Chowdhury Irad Ahmed Siddiky

Chowdhury Irad Ahmed Siddiky is a Bangladeshi urban sociologist, historian, politician and anti-corruption activist.
Early life
Chowdhury Irad Ahmed Siddiky was born in 1970 in one of Bangladesh's oldest landed feudal aristocratic families. His grandfather was the Zamindar of Baliadi, a hamlet near Dhaka in the Gazipur District of Bangladesh. He is the son of Chowdhury Tanbir Ahmed Siddiky, the founding treasurer of the Bangladesh Nationalist Party and the former State Minister for Commerce. He is the great-grandson of Khan Bahadur Chowdhury Kazemuddin Ahmed Siddiky, the co-founder of the Assam-Bengal Muslim League during the British rule and one of the founders of the University of Dhaka the oldest Anglican private school in Asia. He received his bachelor's degree in History from the State University of New York at Stony Brook and his master's degree in Economics from the University of Iowa in the United States.
Political career
Chowdhury Irad Ahmed Siddiky was a candidate for the Mayor of Dhaka, Bangladesh's capital city. In 2009 and 2012, Siddiky ran for the Mayor of Dhaka as a candidate of the Bangladesh Nationalist Party. In 2015 he contested the elections for the Mayor of Dhaka North.
Controversy
In 2009 at a press conference to announce his candidature, Chowdhury Irad Ahmed Siddiky alleged that the chairman of Bangladesh Nationalist party and former prime minister, Khaleda Zia, had asked for a bribe of 5 million taka against him. In 2009 a prominent army officer turned politician filed a defamation lawsuit of five million taka against Siddiky after he made allegations of corruption against Khaleda Zia.
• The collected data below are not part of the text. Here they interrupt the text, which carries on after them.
(** ** Invariant of the record cache *)

Definition key_ok (c : RecordCache) (b : list RecordEntry) : Prop :=
  len b <= Z.max 1 (rc_max_per_key c) /\ NoDup (re_public_key <$> b).
Definition buckets_ok (c : RecordCache) : Prop :=
  forall k b, rc_entries c !! k = Some b -> key_ok c b.
Record rc_inv (c : RecordCache) : Prop := {
  ri_buckets : buckets_ok c;
  ri_total : rc_total c = rc_sum (rc_entries c);
  ri_bound : rc_total c <= Z.max 1 (rc_max_size c)
}.

(** Everything in the cache satisfies [P]. *)
Definition rc_forall (P : string -> RecordEntry -> Prop) (c : RecordCache) : Prop :=
  forall k b, rc_entries c !! k = Some b -> Forall (P k) b.

(** One bucket replaced by a smaller one, or dropped when it is empty. *)
Definition shrunk (c : RecordCache) (k : string) (b : list RecordEntry) (c' : RecordCache) : Prop :=
  rc_max_size c' = rc_max_size c /\ rc_max_age c' = rc_max_age c /\
  rc_max_per_key c' = rc_max_per_key c /\
  rc_total c' = rc_total c - (len (bucket_at (rc_entries c) k) - len b) /\
  sublist b (bucket_at (rc_entries c) k) /\
  (rc_entries c' = <[k := b]> (rc_entries c) \/ (b = [] /\ rc_entries c' = delete k (rc_entries c))).

Lemma sublist_len {A} (l k : list A) : sublist l k -> len l <= len k.
Proof. intros H%sublist_length. unfold len. lia. Qed.

Lemma Forall_sublist {A} (P : A -> Prop) l k : sublist l k -> Forall P k -> Forall P l.
Proof.
  intros Hs Hk. apply Forall_forall. intros x Hx. rewrite Forall_forall in Hk.
  by apply Hk, (elem_of_sublist l).
Qed.

Lemma shrunk_lookup c k b c' k' b' :
  shrunk c k b c' -> rc_entries c' !! k' = Some b' ->
  (k' = k /\ b' = b) \/ (k' <> k /\ rc_entries c !! k' = Some b').
Proof.
  intros (_ & _ & _ & _ & _ & [->|[_ ->]]).
  - rewrite lookup_insert_Some. intros [[<- <-]|[Hne Hl]]; auto.
  - rewrite lookup_delete_Some. intros [Hne Hl]. auto.
Qed.

Lemma shrunk_sum c k b c' :
  shrunk c k b c' ->
  rc_sum (rc_entries c') = rc_sum (rc_entries c) - (len (bucket_at (rc_entries c) k) - len b).
Proof.
  intros (_ & _ & _ & _ & _ & [->|[-> ->]]).
  - rewrite rc_sum_put. lia.
  - rewrite (rc_sum_delete (rc_entries c) k). change (len []) with 0. lia.
Qed.

Lemma shrunk_buckets c k b c' : shrunk c k b c' -> buckets_ok c -> buckets_ok c'.
Proof.
  intros Hs Hc k' b' Hk'. pose proof Hs as (Hm1 & Hm2 & Hm3 & _ & Hsub & _).
  unfold key_ok. rewrite Hm3.
  destruct (shrunk_lookup _ _ _ _ _ _ Hs Hk') as [[-> ->]|[_ Hold]]; [|by apply (Hc k')].
  unfold bucket_at in Hsub. destruct (rc_entries c !! k) as [b0|] eqn:E; cbn in Hsub.
  - destruct (Hc k b0 E) as [Hl Hn]. split.
    + apply sublist_len in Hsub. lia.
    + eapply sublist_NoDup; [done|]. by apply fmap_sublist.
  - apply sublist_nil_r in Hsub as ->. split; [change (len []) with 0; lia|constructor].
Qed.

Lemma shrunk_inv c k b c' : shrunk c k b c' -> rc_inv c -> rc_inv c'.
Proof.
  intros Hs [Hb Ht Hm]. pose proof (shrunk_sum _ _ _ _ Hs) as Hsum.
  pose proof (shrunk_buckets _ _ _ _ Hs Hb). destruct Hs as (H1 & _ & _ & H4 & H5 & _).
  apply sublist_len in H5. split; [done|congruence|lia].
Qed.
In 2016, when Chowdhury Irad Ahmed Siddiky wrote in the social media about covert hegemonic involvement of India in the internal political affairs of Bangladesh and revealed to the public about Bangladesh Prime Minister Sheikh Hasina’s covert collaboration with India to implement India’s economic and political interests in Bangladesh, lawsuits of defamation were filed against Siddiky throughout Bangladesh by supporters of the pro-Indian ruling party.